The lawyer frowns. “Mr. King. We are the foremost representatives of those who wish to be independent and successful. We choose only the most driven, the most talented people to be our clients. If we did not see the potential latent within you, we would never have approached you. You have a formidable gift, Mr. King, there is no question, but natural gifts will only take you so far. There are hundreds, perhaps thousands of writers, all of them talented, some of them perhaps even more so than you, who will never reach their full potential. Do you wish to be one of them? Do you wish upon your wife and lovely children a life like the one you had? The poverty, the crushed dreams and deferred ambitions that weigh upon the mind and body like chains? Is this what you want?” The lawyer’s voice seems to acquire a weight that it did not have before. The room grows even more quiet, everything listening to this small, leathery man’s low, urgent words.

He leans in close to Stephen. He is almost whispering, now. “And let me also say, Mr. King, that it would not be wise at this juncture in the proceedings to walk away from the table. No, Mr. King, not wise at all. Our clients include many people in your industry. Many powerful people. It would not do, Mr. King, to acquire a reputation so early in your career of being a difficult person. I do not think that would be wise at all.”

The lawyer leans back, and there is air in the room again. He brushes an invisible piece of lint from his sleeve and smiles brightly. “So Mr. King,” he says, “are there any other questions I might be able to answer while we’re here? I’d like to make sure you’re completely comfortable before we finish our negotiations. I think, if you’ve had your lawyer look over the contract, that he will find it to be,” the smile widens, “completely fair.”

Stephen sits without speaking. The lawyer continues, “I must say, Mr. King, you’re quite the negotiator. Very sharp. I can see why The Company pursued you with such interest. You’ve asked wonderful questions, and really, you’re getting one of the best deals I’ve ever seen.” The lawyer lays a pen on the table parallel with the edge of the contract. “Now, if we’re quite done here, I think we’ll just need your signature to begin our work together.”

Stephen picks up the pen, and it feels incredibly heavy in his hand. The barrel looks like it’s made of the same material as the table, as if it absorbed and held light deep within itself. He stares at it blankly for a few moments, fascinated.

“Mr. King?”

Stephen shakes his head. “Yeah, fair.” he says.
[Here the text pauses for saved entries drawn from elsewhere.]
(** C9: a transaction changes the parameters or the scheduled plans only if it
    is a governance message that names the keeper's authority. *)
Theorem only_authority_changes_params m s s' :
  deliver k m s = (Ok (), s') →
  paramSpace s' ≠ paramSpace s ∨ ParamUpdatePlans s' ≠ ParamUpdatePlans s →
  gov_authority m = Some (authority k).
Proof.
  intros Hrun Hdiff. destruct m as [m|m|m|m|m|m|m|m|m]; cbn [deliver gov_authority] in *.
  - apply Prevote_Ok in Hrun as (? & ? & ? & _ & _ & _ & _ & _ & ->). by destruct Hdiff.
  - apply Vote_writes in Hrun as (? & ? & _ & _ & ->). by destruct Hdiff.
  - apply Delegate_Ok in Hrun as (? & ? & ? & _ & _ & _ & _ & ->). by destruct Hdiff.
  - by apply M_bind_Ok in Hrun as ([] & s1 & [_ <-]%check_authority_Ok & _).
  - by apply M_bind_Ok in Hrun as ([] & s1 & [_ <-]%check_authority_Ok & _).
  - by apply M_bind_Ok in Hrun as ([] & s1 & [_ <-]%check_authority_Ok & _).
  - by apply M_bind_Ok in Hrun as ([] & s1 & [_ <-]%check_authority_Ok & _).
  - by apply M_bind_Ok in Hrun as ([] & s1 & [_ <-]%check_authority_Ok & _).
  - by apply M_bind_Ok in Hrun as ([] & s1 & [_ <-]%check_authority_Ok & _).
Qed.

(** A reveal cannot be replayed: after an accepted vote every further vote
    for that validator finds no prevote, and the state does not change. *)
Theorem vote_not_replayable msg msg' v f s s' :
  deliver k (OVote msg) s = (Ok (), s') →
  ValAddressFromBech32 (mv_Validator msg) = Ok v → ValAddressFromBech32 (mv_Validator msg') = Ok v →
  AccAddressFromBech32 (mv_Feeder msg') = Ok f → may_feed s' f v →
  deliver k (OVote msg') s' = (Err ErrNoAggregatePrevote, s').
Proof.
  intros (v' & rates & Hv & _ & Hs')%Vote_writes Hv1 Hv2 Hf Hm.
  rewrite Hv1 in Hv. injection Hv as <-. eapply Vote_no_prevote; [done..|].
  rewrite Hs'. apply lookup_delete_eq.
Qed.

(** A prevote succeeds exactly when it comes from the feeder of a bonded
    validator without a pending prevote and its hash is hexadecimal; it then
    stores the commitment with the current height. *)
Theorem prevote_accepted msg s s' :
  wf s →
  deliver k (OPrevote msg) s = (Ok (), s') ↔
  ∃ v f hash, ValAddressFromBech32 (mp_Validator msg) = Ok v ∧
    AccAddressFromBech32 (mp_Feeder msg) = Ok f ∧ may_feed s f v ∧ Prevotes s !! v = None ∧
    AggregateVoteHashFromHexString (mp_Hash msg) = Ok hash ∧
    s' = set_Prevotes <[v := mkPrevote (Hash_String hash) (ValAddress_String v) (BlockHeight s)]> s.
Proof.
  intros [[Hh _] _ _ _ _]. cbn [deliver]. rewrite Prevote_Ok. by rewrite Z.max_r.
Qed.

Lemma bit_len_le z n : Z.abs z < 2 ^ n → bit_len z ≤ n.
Proof.
  intros Hz. assert (0 ≤ n).
  { destruct (decide (n < 0)) as [Hn|]; [rewrite (Z.pow_neg_r 2 n Hn) in Hz|]; lia. }
  unfold bit_len. case_decide; [done|].
  assert (Z.log2 (Z.abs z) < n); [|lia]. apply Z.log2_lt_pow2; lia.
Qed.

(** What stateless validation asks of a vote: a salt of 64 hexadecimal digits,
    and rates of 1 to 4096 characters that parse to decimals of 255 bits before
    the scale. *)
Lemma honest_vote_valid v f salt rates parsed hash :
  v ≠ "" → f ≠ "" → String.length salt = 64%nat → AggregateVoteHashFromHexString salt = Ok hash →
  rates ≠ "" → (String.length rates ≤ 4096)%nat → ParseExchangeRateDecCoins rates = Ok parsed →
  (∀ c, c ∈ parsed → Z.abs (dc_Amount c) < 2 ^ (255 + LegacyDecimalPrecisionBits)) →
  Vote_ValidateBasic (NewMsgAggregateExchangeRateVote salt rates f v) = Ok ().
Proof.
  intros Hv Hf Hlen Hsalt Hne Hmax Hparse Hbits. unfold Vote_ValidateBasic. simpl.
  assert (String.length rates ≠ 0%nat) as Hnz by (destruct rates; [done|discriminate]).
  rewrite AccAddress_roundtrip, ValAddress_roundtrip by done. cbn -[foldM].
  rewrite (bool_decide_eq_false_2 _ Hnz). cbn -[foldM].
  rewrite (proj2 (Z.ltb_ge _ _)) by lia. rewrite Hparse. cbn -[foldM].
  assert (foldM (λ _ c, fail_if (255 + LegacyDecimalPrecisionBits <? bit_len (dc_Amount c))
    ErrInvalidExchangeRate) parsed () = Ok ()) as ->.
  - clear Hparse. induction parsed as [|c parsed IH]; [done|]. cbn [foldM].
    rewrite (proj2 (Z.ltb_ge _ _)); [apply IH; intros c' Hc'; apply Hbits; by right|].
    assert (Z.abs (dc_Amount c) < 2 ^ (255 + LegacyDecimalPrecisionBits)) as Hc by (apply Hbits; by left).
    by apply bit_len_le.
  - simpl. by rewrite bool_decide_eq_true_2, Hsalt by done.
Qed.

(** C8: an honest feeder gets through: for a salt of 64 hexadecimal digits and
    rates of at most 4096 characters that parse to decimals of at most 255
    bits before the scale, the prevote built from the hash of the vote and the vote itself pass
    stateless validation, and once that prevote has been accepted, the vote is
    accepted in any later state where the prevote is still pending, the voting
    period is the next one and the feeder still feeds for the bonded
    validator. *)
Theorem honest_feeder s s1 s2 v f salt rates parsed hash :
  v ≠ "" → f ≠ "" → String.length salt = 64%nat → AggregateVoteHashFromHexString salt = Ok hash →
  rates ≠ "" → (String.length rates ≤ 4096)%nat → ParseExchangeRateDecCoins rates = Ok parsed →
  (∀ c, c ∈ parsed → Z.abs (dc_Amount c) < 2 ^ (255 + LegacyDecimalPrecisionBits)) →
  Prevote_ValidateBasic
    (NewMsgAggregateExchangeRatePrevote (GetAggregateVoteHash salt rates v) f v) = Ok () ∧
  Vote_ValidateBasic (NewMsgAggregateExchangeRateVote salt rates f v) = Ok () ∧
  (wf s →
   deliver k (OPrevote (NewMsgAggregateExchangeRatePrevote (GetAggregateVoteHash salt rates v) f v)) s
     = (Ok (), s1) →
   wf s2 → Prevotes s2 !! v = Prevotes s1 !! v → may_feed s2 f v →
   0 < Types.VotePeriod (paramSpace s2) →
   next_period (Types.VotePeriod (paramSpace s2)) (BlockHeight s) (BlockHeight s2) →
   deliver k (OVote (NewMsgAggregateExchangeRateVote salt rates f v)) s2 =
     (Ok (), set_Prevotes (delete v)
        (set_Votes <[v := mkVote (accepted (paramSpace s2) parsed) (ValAddress_String v)]> s2))).
Proof.
  intros. split_and!; [by apply honest_prevote_valid|by eapply honest_vote_valid|].
  intros. by apply (honest_reveal k s s1).
Qed.
(** ** The arithmetic of one reward *)

(** [n] winners with a share of at most [1/n] of [A] each. *)
Lemma share_bound A n factor share x c :
  0 < n → 0 ≤ A → factor ≤ precision → share = Z.quot factor n →
  2 * Z.abs (x * precision - A * share) ≤ precision → c = x / precision →
  2 * n * c * precision ≤ 2 * A + n.
Proof.
  intros Hn HA Hf Hshare Hx Hc. assert (0 < precision) as HP by done.
  assert (n * share ≤ precision) as Hns.
  { subst share. destruct (decide (0 ≤ factor)).
    - rewrite Z.quot_div_nonneg by lia. pose proof (Z.mul_div_le factor n Hn). lia.
    - assert (Z.quot factor n ≤ 0) by (apply Z.quot_le_upper_bound; lia). nia. }
  pose proof (Z.mul_div_le x precision HP) as Hcx. rewrite <-Hc in Hcx.
  generalize dependent precision. intros P. intros.
  assert (2 * c * P * P ≤ 2 * (A * share) + P) as H1 by nia.
  assert (A * (n * share) ≤ A * P) as H2 by nia.
  assert ((2 * n * c * P) * P ≤ (2 * A + n) * P) as H3.
  { replace (2 * n * c * P * P) with (n * (2 * c * P * P)) by ring.
    etrans; [apply Z.mul_le_mono_nonneg_l; [lia|exact H1]|]. lia. }
  by apply Z.mul_le_mono_pos_r in H3.
Qed.

(** What [n] such rewards add up to, when the pool holds [B]. *)
Lemma total_bound A B D n :
  A ≤ B * precision → 0 < n < 2 * precision →
  2 * n * D * precision ≤ n * (2 * A + n) → D ≤ B.
Proof.
  intros HA Hn HD. assert (2 * D * precision ≤ 2 * A + n) as H1.
  { apply (Z.mul_le_mono_pos_l _ _ n); [lia|]. lia. }
  assert (0 < precision) by done. nia.
Qed.

Section rewards.
Context {W : Type} `{StakingKeeper W} `{C : CoinsOps} `{!DistributionKeeper W} `{!BankKeeper W}.
Context `{AccountKeeper W} `{O : DecOps} `{!DecLaws O} `{N : CoinOps} `{!CoinLaws N} `{Float64}.
Context `{!CoinsLaws C} `{!Float64Laws}.
Implicit Types s : State W.

Lemma CalculateRewardFactor_le1 missCount m sm :
  0 ≤ sm ≤ missCount → missCount < 2 ^ 63 → F_le1 (CalculateRewardFactor missCount m sm).
Proof.
  intros Hsm Hmc. unfold CalculateRewardFactor.
  rewrite (wrap_i64_id (missCount - sm)) by (unfold is_i64; lia).
  pose proof (wrap_i64_range (m - sm)) as Hb. set (b := wrap_i64 (m - sm)) in *.
  pose proof (Log_nonneg (missCount - sm) ltac:(lia)) as Hk.
  set (key := math_Log _) in *. set (base := math_Log (F_add (F_of_int64 b) _)).
  assert (F_nonneg (F_div key base) ∨ IsNaN (F_div key base) = true) as [Hq|Hq].
  { destruct (decide (0 ≤ b)).
    - apply div_nonneg; [done|]. apply Log_nonneg. unfold is_i64 in Hb. lia.
    - destruct (Log_negative b ltac:(unfold is_i64 in Hb; lia)); [by apply div_NegInf|].
      right. by apply div_NaN. }
  - destruct (IsNaN _ || IsInf _); [apply zero_le1|by apply one_sub_nonneg].
  - rewrite (one_sub_NaN _ Hq). apply zero_le1.
Qed.
(* ===== verification/ReflectTheorems.v ===== *)
(** * ReflectTheorems: what the reflection of the generated API promises

    The protobuf library reads and writes the structs of [src/api] through
    [protoreflect].  The theorem says, for each of the 96 structs, that these
    methods describe the struct that the closures [size] and [marshal] encode:
    a copy and an encoding made through them are the message and its bytes. *)
From S2P Require Import Prelude Util Wire WireLemmas Pulsar PulsarLemmas Reflect ReflectLemmas ApiOracle ApiTx ApiQuery ApiMultisig ReflectOracle ReflectTx ReflectQuery ReflectMultisig.
From S2P Require Import WireSample ApiSample ReflectSample.
Local Open Scope Z_scope.

Record ReflectedMessage `{ProtoReflect} := mkReflectedMessage {
  rm_type : Type;
  rm_methods :: ProtoMethods rm_type;
  rm_laws :: ApiLaws rm_type;
  rm_reflect :: MessageReflect rm_type;
  rm_table :: ReflectTable rm_type;
}.
Definition reflected (X : Type) `{ReflectTable X} : ReflectedMessage := {| rm_type := X |}.

Section messages.
Context `{PulsarRuntimeLaws} `{CosmosApiLaws} `{ProtoReflectLaws}.
Context `{!OracleValues, !TxValues, !QueryValues, !MultisigValues}.
Context `{!OracleValuesLaws, !TxValuesLaws, !QueryValuesLaws, !MultisigValuesLaws}.

Definition oracle_reflected : list ReflectedMessage := [
  reflected ApiOracle.RewardBand; reflected ApiOracle.Denom;
  reflected ApiOracle.PairAddressProvider; reflected ApiOracle.CurrencyPairProviders;
  reflected ApiOracle.CurrencyDeviationThreshold; reflected ApiOracle.Params;
  reflected ApiOracle.AggregateExchangeRatePrevote; reflected ApiOracle.AggregateExchangeRateVote;
  reflected ApiOracle.PriceStamp; reflected ApiOracle.ValidatorRewardSet;
  reflected ApiOracle.ParamUpdatePlan; reflected ApiOracle.OracleVoteExtension;
  reflected ApiOracle.InjectedVoteExtensionTx; reflected ApiOracle.EventDelegateFeedConsent;
  reflected ApiOracle.EventSetFxRate; reflected ApiOracle.FeederDelegation;
  reflected ApiOracle.MissCounter; reflected ApiOracle.GenesisState; reflected ApiOracle.Module;
  reflected ApiTx.MsgAggregateExchangeRatePrevote;
  reflected ApiTx.MsgAggregateExchangeRatePrevoteResponse;
  reflected ApiTx.MsgAggregateExchangeRateVote;
  reflected ApiTx.MsgAggregateExchangeRateVoteResponse; reflected ApiTx.MsgDelegateFeedConsent;
  reflected ApiTx.MsgDelegateFeedConsentResponse; reflected ApiTx.MsgLegacyGovUpdateParams;
  reflected ApiTx.MsgLegacyGovUpdateParamsResponse; reflected ApiTx.MsgGovUpdateParams;
  reflected ApiTx.MsgGovUpdateParamsResponse; reflected ApiTx.MsgGovAddDenoms;
  reflected ApiTx.MsgGovAddDenomsResponse; reflected ApiTx.MsgGovRemoveCurrencyPairProviders;
  reflected ApiTx.MsgGovRemoveCurrencyPairProvidersResponse;
  reflected ApiTx.MsgGovRemoveCurrencyDeviationThresholds;
  reflected ApiTx.MsgGovRemoveCurrencyDeviationThresholdsResponse;
  reflected ApiTx.MsgGovCancelUpdateParamPlan; reflected ApiTx.MsgGovCancelUpdateParamPlanResponse;
  reflected ApiQuery.QueryExchangeRates; reflected ApiQuery.QueryExchangeRatesResponse;
  reflected ApiQuery.QueryActiveExchangeRates; reflected ApiQuery.QueryActiveExchangeRatesResponse;
  reflected ApiQuery.QueryFeederDelegation; reflected ApiQuery.QueryFeederDelegationResponse;
  reflected ApiQuery.QueryMissCounter; reflected ApiQuery.QueryMissCounterResponse;
  reflected ApiQuery.QuerySlashWindow; reflected ApiQuery.QuerySlashWindowResponse;
  reflected ApiQuery.QueryAggregatePrevote; reflected ApiQuery.QueryAggregatePrevoteResponse;
  reflected ApiQuery.QueryAggregatePrevotes; reflected ApiQuery.QueryAggregatePrevotesResponse;
  reflected ApiQuery.QueryAggregateVote; reflected ApiQuery.QueryAggregateVoteResponse;
  reflected ApiQuery.QueryAggregateVotes; reflected ApiQuery.QueryAggregateVotesResponse;
  reflected ApiQuery.QueryParams; reflected ApiQuery.QueryParamsResponse;
  reflected ApiQuery.QueryMedians; reflected ApiQuery.QueryMediansResponse;
  reflected ApiQuery.QueryMedianDeviations; reflected ApiQuery.QueryMedianDeviationsResponse;
  reflected ApiQuery.QueryValidatorRewardSet; reflected ApiQuery.QueryValidatorRewardSetResponse;
  reflected ApiQuery.QueryEMARequest; reflected ApiQuery.QueryEMAResponse;
  reflected ApiQuery.QueryWMARequest; reflected ApiQuery.QueryWMAResponse;
  reflected ApiQuery.QuerySMARequest; reflected ApiQuery.QuerySMAResponse].
Definition multisig_reflected : list ReflectedMessage := [
  reflected ApiMultisig.Params; reflected ApiMultisig.GenesisState;
  reflected ApiMultisig.MultisigAccountDetails; reflected ApiMultisig.Proposal;
  reflected ApiMultisig.QueryParamsRequest; reflected ApiMultisig.QueryParamsResponse;
  reflected ApiMultisig.MsgUpdateParams; reflected ApiMultisig.MsgUpdateParamsResponse;
  reflected ApiMultisig.MsgCreateMultisigAccountParams;
  reflected ApiMultisig.MsgCreateMultisigAccountResponse;
  reflected ApiMultisig.MsgAddMultisigSignerParams;
  reflected ApiMultisig.MsgAddMultisigSignerResponse;
  reflected ApiMultisig.MsgCleanupMultisigAccountParams;
  reflected ApiMultisig.MsgCleanupMultisigAccountResponse;
  reflected ApiMultisig.MsgSetMultisigThresholdParams;
  reflected ApiMultisig.MsgSetMultisigThresholdResponse;
  reflected ApiMultisig.MsgInitializeMultisigProposalParams;
  reflected ApiMultisig.MsgInitializeMultisigResponse;
  reflected ApiMultisig.MsgApproveMultisigProposalParams;
  reflected ApiMultisig.MsgApproveMultisigProposalResponse;
  reflected ApiMultisig.MsgApproveAndDispatchMultisigProposalParams;
  reflected ApiMultisig.MsgApproveAndDispatchMultisigProposalResponse;
  reflected ApiMultisig.MsgCancelMultisigProposalParams;
  reflected ApiMultisig.MsgCancelMultisigProposalResponse;
  reflected ApiMultisig.MsgCleanupMultisigProposalParams;
  reflected ApiMultisig.MsgCleanupMultisigProposalResponse;
  reflected ApiMultisig.Module].

(** The contract of the methods of one struct. *)
Definition reflect_ok (T : ReflectedMessage) : Prop := ∀ (x : rm_type T),
  (fields_ok x → clone x = Ok x) ∧
  (∀ bz, len (api_encode x) < 2 ^ 63 → api_marshal (Some x) None = Ok (Some bz) →
    reflect_bytes x = Ok bz) ∧
  (∀ fd, fd ∈ Descriptor (X := rm_type T) → field_contract fd x) ∧
  (∀ fd v, FullName fd ∉ map FullName (Descriptor (X := rm_type T)) →
    Has (Some x) fd = Panic ∧ Clear (Some x) fd = Panic ∧ Get (Some x) fd = Panic ∧
    Set_ (Some x) fd v = Panic ∧ Mutable (Some x) fd = Panic ∧
    NewField (X := rm_type T) fd = Panic).

Lemma reflected_ok (X : Type) `{!MessageReflect X, !ProtoMethods X, !ApiLaws X, !ReflectTable X} :
  reflect_ok (reflected X).
Proof.
  intros x. cbn in *. split_and!.
  - apply clone_spec.
  - intros bz Hl. rewrite (api_marshal_encode x None) by done. intros [= <-].
    by apply reflect_bytes_spec.
  - intros fd Hfd. rewrite table_descriptor in Hfd. apply list_elem_of_fmap in Hfd as (s & -> & Hs). by apply field_contract_spec.
  - intros fd v. apply foreign_field.
Qed.

(** C29: for each of the 96 structs of the generated API the reflection methods
    agree with the struct and its closures.  When the fields of 32-bit types
    hold numbers of 32 bits, a new message into which the populated fields that
    [Range] visits are written with [Set], and the unknown fields with
    [SetUnknown], is the message itself; writing these fields one after the
    other in the wire format of protobuf gives the bytes that the closure
    [marshal] gives, when they fit into a slice.  [Set], [Clear] and [Mutable]
    of a field leave every other field alone; [Clear] makes it read as in a new
    message; [NewField] is the zero value of a scalar, an empty list, which
    [Set] to is [Clear], or an empty message; [Mutable] panics on a scalar, and
    gives the value that [Get] gives of a populated list or message, whose
    struct it leaves unchanged, and [NewField] otherwise, already set in the
    struct.  A descriptor of another message makes every method panic. *)
Theorem reflection_agrees T : In T (oracle_reflected ++ multisig_reflected) → reflect_ok T.
Proof.
  revert T. apply List.Forall_forall. unfold oracle_reflected, multisig_reflected.
  cbn [app]. repeat (apply List.Forall_cons; [apply reflected_ok|]). apply List.Forall_nil.
Qed.
End messages.

(** ** A message *)

(** A threshold of two pairs, with a field of a later version. *)
Definition sample_pair : ApiOracle.CurrencyPairProviders :=
  ApiOracle.mkCurrencyPairProviders "ATOM" ""
    [Some (ApiOracle.mkPairAddressProvider "a" "b" []); None] ["kraken"%string; ""%string]
    (map to_byte [72; 1]).

Lemma reflection_agrees_witness :
  In (reflected ApiOracle.CurrencyPairProviders) (oracle_reflected ++ multisig_reflected) ∧
  clone sample_pair = Ok sample_pair ∧
  reflect_bytes sample_pair = Ok (map to_byte
    [10; 4; 65; 84; 79; 77; 26; 6; 10; 1; 97; 18; 1; 98; 26; 0; 34; 6; 107; 114; 97; 107; 101; 110;
     34; 0; 72; 1]).
Proof.
  assert (In (reflected ApiOracle.CurrencyPairProviders) (oracle_reflected ++ multisig_reflected))
    as Hin.
  { cbn [app oracle_reflected multisig_reflected]. repeat first [left; reflexivity | right]. }
  split; [done|]. destruct (reflection_agrees _ Hin sample_pair) as (Hclone & Hbytes & _ & _).
  split; [apply Hclone; repeat constructor|]. apply Hbytes; by vm_compute.
Defined.
(** * HistoryStack: undo / redo of the node editor

    A shallow embedding of [packages/tools/nodeEditor/src/historyStack.ts].

    The class keeps two arrays of compressed snapshots ([_history], most
    recent last, and [_redoStack]), a reentrancy flag [_locked] and a
    reference to the edited node material.  Its collaborators (the node
    material with its serializer, [JSON], and the [fflate] codec) live
    outside the file; they are gathered in the [Collaborators] class and every
    definition below is generic in them.  Exceptions thrown by a collaborator
    are kept together with the instance state at the moment of the throw,
    because the class has no [try]/[finally]. *)

From Stdlib Require Import Ascii String Bool Arith Lia List.
From Stdlib.Strings Require Import Byte.
Import ListNotations.

Set Implicit Arguments.

(** ** Data *)

Definition Uint8Array := list byte.

(** What a method call evaluates to.  Every method of the class is declared
    without a return value, so the only value that occurs is [JsUndefined];
    [JsBoolean] is there to be able to talk about [true] and [false]. *)
Inductive JsValue : Type :=
| JsUndefined
| JsBoolean (b : bool).

(** The four observables whose observers call [_store] (constructor, lines
    37-51). *)
Inductive ChangeChannel : Type :=
| onUpdateRequiredObservable
| onRebuildRequiredObservable
| onNodeMovedObservable
| onNewNodeCreatedObservable.

(** Exceptions a transition or a capture can raise. *)
Inductive Exn : Type :=
| DecompressError (data : Uint8Array)
| SyntaxError (text : string)
| TypeError.

(** The collaborators of the class, each at a call that returns.  The two
    calls that read a stored snapshot back, [decompressSync] on its bytes and
    [JSON.parse] on its text, fail on what is no compressed stream or no JSON
    text, and are partial here.  An exception raised inside the serializer,
    the compressor, [UpdateLocations] or the restore is not modelled: the
    class has no handler, so it would leave the method at that call. *)
Class Collaborators : Type := {
  NodeMaterial : Type;
  Json : Type;
  (** [SerializationTools.UpdateLocations(nodeMaterial, globalState)]:
      writes the editor positions into the material, in place. *)
  UpdateLocations : NodeMaterial -> NodeMaterial;
  (** [nodeMaterial.serialize()] *)
  serialize : NodeMaterial -> Json;
  JSON_stringify : Json -> string;
  (** [JSON.parse] throws a [SyntaxError] on malformed text. *)
  JSON_parse : string -> option Json;
  (** [nodeMaterial.parseSerializedObject(source)]: replaces the state of
      the material in place. *)
  parseSerializedObject : NodeMaterial -> Json -> NodeMaterial;
  (** [fflate.zlibSync(fflate.strToU8(s), { level: 9 })] *)
  zlibSync_strToU8 : string -> Uint8Array;
  (** [fflate.strFromU8(fflate.decompressSync(data))]; [decompressSync]
      throws on data that is no compressed stream. *)
  strFromU8_decompressSync : Uint8Array -> option string
}.

(** What the observers of the editor do while an undo or a redo notifies
    them: the change notifications they fire back, synchronously, on the
    channels the history stack listens to.  [duringSelectionChanged] are
    those fired under [onSelectionChangedObservable.notifyObservers(null)],
    [duringRestore] those fired by [parseSerializedObject] itself, and
    [duringResetRequired] those fired under
    [onResetRequiredObservable.notifyObservers(false)]. *)
Record Reactions : Type := mkReactions {
  duringSelectionChanged : list ChangeChannel;
  duringRestore : list ChangeChannel;
  duringResetRequired : list ChangeChannel
}.

Definition quiet : Reactions := mkReactions [] [] [].

(** ** Arrays *)

(** [Array.prototype.pop]: the last element, if any, and the rest. *)
Fixpoint Array_pop {A : Type} (l : list A) : option (list A * A) :=
  match l with
  | [] => None
  | x :: l' =>
      match Array_pop l' with
      | None => Some ([], x)
      | Some (rest, top) => Some (x :: rest, top)
      end
  end.

(** [a.push(x)] *)
Definition Array_push {A : Type} (l : list A) (x : A) : list A := l ++ [x].

(** [a.splice(0, 1)]: drops the element at index 0. *)
Definition Array_splice_0_1 {A : Type} (l : list A) : list A := tl l.

(** [a[i]] *)
Definition Array_get {A : Type} (l : list A) (i : nat) : option A := nth_error l i.

Section Model.

Context {C : Collaborators}.

(** ** The instance state *)

Record HistoryStack : Type := mkHistoryStack {
  _nodeMaterial : NodeMaterial;
  _history : list Uint8Array;
  _redoStack : list Uint8Array;
  _locked : bool
}.

Definition _maxHistoryLength : nat := 64.

(** ** A state monad that keeps the state on a throw *)

Inductive Outcome (A : Type) : Type :=
| Ret (a : A) (hs : HistoryStack)
| Throw (e : Exn) (hs : HistoryStack).

Arguments Throw {A} e hs.

Definition M (A : Type) : Type := HistoryStack -> Outcome A.

Definition ret {A : Type} (a : A) : M A := fun hs => Ret a hs.

Definition throw {A : Type} (e : Exn) : M A := fun hs => Throw e hs.

Definition bind {A B : Type} (m : M A) (k : A -> M B) : M B :=
  fun hs =>
    match m hs with
    | Ret a hs' => k a hs'
    | Throw e hs' => Throw e hs'
    end.

Definition gets {A : Type} (f : HistoryStack -> A) : M A := fun hs => Ret (f hs) hs.

Definition modify (f : HistoryStack -> HistoryStack) : M unit := fun hs => Ret tt (f hs).

(** The state an outcome leaves the instance in, returned or thrown. *)
Definition final {A : Type} (o : Outcome A) : HistoryStack :=
  match o with
  | Ret _ hs => hs
  | Throw _ hs => hs
  end.

Definition set_nodeMaterial (f : NodeMaterial -> NodeMaterial) (hs : HistoryStack) : HistoryStack :=
  mkHistoryStack (f (_nodeMaterial hs)) (_history hs) (_redoStack hs) (_locked hs).

Definition set_history (h : list Uint8Array) (hs : HistoryStack) : HistoryStack :=
  mkHistoryStack (_nodeMaterial hs) h (_redoStack hs) (_locked hs).

Definition set_redoStack (r : list Uint8Array) (hs : HistoryStack) : HistoryStack :=
  mkHistoryStack (_nodeMaterial hs) (_history hs) r (_locked hs).

Definition set_locked (b : bool) (hs : HistoryStack) : HistoryStack :=
  mkHistoryStack (_nodeMaterial hs) (_history hs) (_redoStack hs) b.

End Model.

Arguments Throw {C A} e hs.

Declare Scope hs_scope.
Delimit Scope hs_scope with hs.
Notation "x <- m ;; k" := (bind m (fun x => k))
  (at level 61, m at next level, right associativity) : hs_scope.
Notation "m ;; k" := (bind m (fun _ => k))
  (at level 61, right associativity) : hs_scope.

Section Methods.

Context {C : Collaborators}.

Local Open Scope hs_scope.

(** ** Private helpers (lines 67-75) *)

Definition _compress (dataString : string) : Uint8Array := zlibSync_strToU8 dataString.

Definition _decompress (data : Uint8Array) : M string :=
  match strFromU8_decompressSync data with
  | Some s => ret s
  | None => throw (DecompressError data)
  end.

(** [JSON.parse(text)] inside a method. *)
Definition parse (text : string) : M Json :=
  match JSON_parse text with
  | Some j => ret j
  | None => throw (SyntaxError text)
  end.

(** ** [_store] (lines 77-96) *)

Definition _store : M JsValue :=
  locked <- gets _locked ;;
  if locked : bool then ret JsUndefined
  else
    modify (set_nodeMaterial UpdateLocations) ;;
    nm <- gets _nodeMaterial ;;
    let dataString := JSON_stringify (serialize nm) in
    h <- gets _history ;;
    same <- (if 0 <? length h
             then match Array_get h (length h - 1) with
                  | Some top => s <- _decompress top ;; ret (String.eqb s dataString)
                  | None => throw TypeError
                  end
             else ret false) ;;
    if same : bool then ret JsUndefined
    else
      let compressedData := _compress dataString in
      modify (fun hs => set_history (Array_push (_history hs) compressedData) hs) ;;
      h' <- gets _history ;;
      (if _maxHistoryLength <? length h'
       then modify (set_history (Array_splice_0_1 h'))
       else ret tt) ;;
      ret JsUndefined.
He fumbles the cap off the pen, and signs his name at the bottom of the document.

“And sign here, just another copy. Initial here, here, and here. And just one more signature here, your standard indemnity clause. And we’re done!” The lawyer sweeps the pages from the table with one hand and taps them into a tidy stack. Stephen stares at the space where the contract was on the table. Now there is only his reflection staring back at him. The face looks unfamiliar, floating somewhere deep inside the darkness, down there with the light.

The lawyer quickly puts the contract into his briefcase, and snaps it closed. “Alright then, Mr. King? There will be no further need to contact me in the future, but you have my card, nonetheless. It has been a pleasure meeting with you, and I wish you success in all your future endeavors. I’m sure you will be successful. Very sure indeed, Mr. King.”

Stephen continues to stare at his reflection, pale and white far below. Finally, hearing the words, he shakes his head. “Um, yeah. OK.” The lawyer stands, and Stephen stands as well. He still clutches the lawyer’s pen in his hand. He looks at it like he’s holding a snake he is afraid will bite him if he lets go, says, “You want your pen?”

The lawyer shakes Stephen’s hand, smiling a smile somehow wider than the confines of his face, and full of teeth. “Please keep it, Mr. King. With my compliments.”